The two most common types of problems you'll see in nuclear chemistry involve either nuclear half-life calculations, or balancing nuclear equations.

I'll show you an example on how nuclear equations pop up in exams or tests. More often than not you will be asked to complete a certain nuclear equation and name the reaction, like

$\text{_0^1"n" + _92^235"U" -> ... -> _56^141"Ba" + _36^92"Kr} + \ldots$

When balancing nuclear equations It is very important to know that the sum of the atomic masses must be equal on both sides of the equation; likewise, the sum of the atomic numbers must be equal on both sides.

An isotope's atomic mass is represented by the top number, while its atomic number is represented by the bottom number.

In the above example, $\text{U}$'s atomic mass is 235 and its atomic number is 92.
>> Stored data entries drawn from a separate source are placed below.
(** The key and the sort date of the bucket of a transaction. *)
Definition bucketOf (t : Transaction) : string * option Z :=
  let dateObj := JSDate.parse (date t) in
  match period with
  | YEARLY =>
      (match dateObj with
       | Some d => monthShort (JSDate.getMonth LocalTZA d)
       | None => invalidDate
       end,
       (fun d => JSDate.ofFields LocalTZA (JSDate.getFullYear LocalTZA currentDate)
                   (JSDate.getMonth LocalTZA d) 1) <$> dateObj)
  | CUSTOM =>
      (match dateObj with
       | Some d => dayMonthYear (JSDate.getDate LocalTZA d) (JSDate.getMonth LocalTZA d)
                     (JSDate.getFullYear LocalTZA d)
       | None => invalidDate
       end, dateObj)
  | _ =>
      (match dateObj with
       | Some d => dayMonth (JSDate.getDate LocalTZA d) (JSDate.getMonth LocalTZA d)
       | None => invalidDate
       end, dateObj)
  end.

Definition addToBar (t : Transaction) (b : Bar) : Bar :=
  match tx_type t with
  | INCOME => mkBar (bar_name b) (bar_income b + amount t) (bar_expense b) (sortDate b)
  | EXPENSE => mkBar (bar_name b) (bar_income b) (bar_expense b + amount t) (sortDate b)
  end.

(** The months of the year of [currentDate], filled in for the yearly view. *)
Definition prefilled : JS.Record Bar :=
  match period with
  | YEARLY =>
      fold_left (fun grouped i =>
                   let d := JSDate.ofFields LocalTZA
                              (JSDate.getFullYear LocalTZA currentDate) i 1 in
                   let key := monthShort (JSDate.getMonth LocalTZA d) in
                   JS.set key (mkBar key 0 0 (Some d)) grouped)
                (map Z.of_nat (seq 0 12)) []
  | _ => []
  end.

Definition accumulate (grouped : JS.Record Bar) (t : Transaction) : JS.Record Bar :=
  let '(key, sortDate) := bucketOf t in
  let grouped :=
    match JS.get key grouped with
    | Some _ => grouped
    | None => JS.set key (mkBar key 0 0 sortDate) grouped
    end in
  match JS.get key grouped with
  | Some b => JS.set key (addToBar t b) grouped
  | None => grouped
  end.

Definition bySortDate (a b : Bar) : Z := JS.sub (sortDate a) (sortDate b).

Definition chartData : list Bar :=
  JS.sort bySortDate (JS.values (fold_left accumulate filteredData prefilled)).
(** * Metadata resolution for the app renderer

    A verification development for [packages/next/src/lib/metadata/metadata.tsx]:
    the metadata context with its tracked [pathname], the resolution
    orchestrator [getResolvedMetadata], and the pair of render units built by
    [createMetadataComponents] ([MetadataTree] and [getMetadataReady]) that
    share one promise through a closure variable.

    The asynchronous code is embedded as programs of a small command monad
    ([Cmd]) and run on a model of the JavaScript job queue: a heap of
    promises with their reactions, and a queue of microtasks. *)

From stdpp Require Import base option list strings gmap.
(** A dispatch on a store whose listeners are observers: the new state is
    stored, every listener is called, nothing else happens. *)
Lemma dispatchAction_observed depth action s st' :
  Forall observer (listeners s) →
  (reducer (state s) action).2 = inr st' →
  let r := dispatchAction reducer (S depth) action s in
  returned r = true ∧
  final r = Store st' (listeners s) ∧
  reductions (events r) = [action] ∧
  subscriptions (events r) = [] ∧
  invocations (events r) = listeners s.
Proof.
  intros Hobs Hred r. subst r. rewrite dispatchAction_unfold.
  destruct (reducer (state s) action) as [lines [e|st'']]; simpl in Hred;
    [done |]. injection Hred as ->.
  destruct (silent_call_all (dispatchAction reducer depth) (listeners s)
              (Store st' (listeners s)) Hobs)
    as [(Hret & Hfin & Hr & Hs) Hi].
  unfold after_events, returned in *. simpl.
  rewrite !reductions_app, !subscriptions_app, !invocations_app.
  rewrite reductions_printed, subscriptions_printed, invocations_printed.
  rewrite Hr, Hs, Hi. done.
Qed.

Lemma run_dispatches_observed depth actions : ∀ s st',
  Forall observer (listeners s) →
  reduce_all reducer actions (state s) = Some st' →
  let r := run reducer (S depth) (map (Call "dispatchAction") actions) s in
  returned r = true ∧
  final r = Store st' (listeners s) ∧
  reductions (events r) = actions.
Proof.
  induction actions as [|a actions IH]; intros s st' Hobs Hfold; simpl in *.
  - injection Hfold as <-. by destruct s.
  - destruct (reducer (state s) a).2 as [e|st1] eqn:Hred; [done |].
    destruct (dispatchAction_observed depth a s st1 Hobs Hred)
      as (Hret & Hfin & Hr & _).
    unfold run in *. cbn [run_body run_stmt].
    rewrite call_dispatchAction.
    unfold returned in Hret.
    destruct (outcome (dispatchAction reducer (S depth) a s)) as [x| |] eqn:Hout;
      try done.
    rewrite (andThen_returned _ _ x Hout), Hfin.
    destruct (IH (Store st1 (listeners s)) st' Hobs Hfold) as (Hret' & Hfin' & Hr').
    unfold returned in *. simpl in *.
    by rewrite reductions_app, Hr, Hr'.
Qed.

(** A dispatch during which nothing but its own action is reduced leaves
    what its reducer call returned. *)
Lemma dispatchAction_single_reduction depth action s st' :
  (reducer (state s) action).2 = inr st' →
  reductions (events (dispatchAction reducer depth action s)) = [action] →
  state (final (dispatchAction reducer depth action s)) = st'.
Proof.
  intros Hred Hone.
  pose proof (folded_dispatchAction reducer depth action s) as Hfold.
  unfold kept, folded in Hfold. rewrite Hone in Hfold. simpl in Hfold.
  rewrite Hred in Hfold. by injection Hfold.
Qed.

(** The state a dispatch stores is the one its reducer call returned, and
    the listeners are called on the store holding it. *)
Lemma dispatchAction_stores depth action s lines st' :
  reducer (state s) action = (lines, inr st') →
  dispatchAction reducer (S depth) action s =
  after_events (map Printed lines ++ [Reduced action st'])
    (call_all (dispatchAction reducer depth) (listeners s)
              (Store st' (listeners s))).
Proof. intros Hred. by rewrite dispatchAction_unfold, Hred. Qed.

End ObservedDispatch.

Section AnyStateReducer.

Context {State Obj : Type}.
Variable is_undefined : State → bool.
Variable zero : State.
Variables plus_one minus_one : State → exn + State.
Variable plus_incrementByThis : State → value State Obj → exn + State.
Variable type_of : Obj → prim.

Lemma any_reducer_unknown st a t :
  AnyState.action_type type_of a = inr t →
  unrecognized NumberCounter.recognized t = true →
  (AnyState.numberStore_reducer is_undefined zero plus_one minus_one
     plus_incrementByThis type_of st a).2 =
    inr (if is_undefined st then zero else st).
Proof.
  intros Ht Hun. unfold AnyState.numberStore_reducer. rewrite Ht.
  unfold unrecognized, NumberCounter.recognized in Hun. simpl in Hun.
  destruct (is_string t "INCREMENT"); [done |].
  destruct (is_string t "DECREMENT"); [done |].
  by destruct (is_string t "INCREMENT_BY").
Qed.

Hypothesis zero_defined : is_undefined zero = false.
Hypothesis plus_one_defined : ∀ st st',
  plus_one st = inr st' → is_undefined st' = false.
Hypothesis minus_one_defined : ∀ st st',
  minus_one st = inr st' → is_undefined st' = false.
Hypothesis plus_incrementByThis_defined : ∀ st a st',
  plus_incrementByThis st a = inr st' → is_undefined st' = false.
So, we know that matter must be conserved in any type of nuclear equation - this includes both protons and neutrons, of course. Let's take the first stage of this equation

$\text{_0^1"n" + _92^235"U} \to \ldots$

Here, an U-235 isotope is bombarded with a neutron - notice that the neutron has no charge - the bottom number is 0 - and a mass of 1 - the top number. SInce the atomic number will be unchanged, we know for sure that we are dealing with another uranium isotope, but this time its atomic mass will be $\text{235 +1 = 236}$. So,

$\text{_0^1"n" + _92^235"U" -> _92^236"U}$

Now for the second stage

$\text{_92^236"U" -> _56^141"Ba" + _36^92"Kr} + \ldots$

Here, two elements, which are called daughter nuclei fragments, are formed. Let's solve for the missing particle's atomic mass and atomic number

$\text{236 = 141 + 92 + unknown atomic mass}$
$\text{92 = 56 + 36 + unknown atomic number}$

We get that the particle's atomic number is 0 and that its atomic mass is 3, which implies that we are dealing with not one, but three neutrons emitted in the second stage. So, the balanced nuclear equation is

$\text{_0^1"n" + _92^235"U" -> _92^236"U" -> _56^141"Ba" + _36^92"Kr" + 3_0^1"n}$

This particular nuclear equation describes the formation of a possible pair of fission fragments for the fission of uranium-235.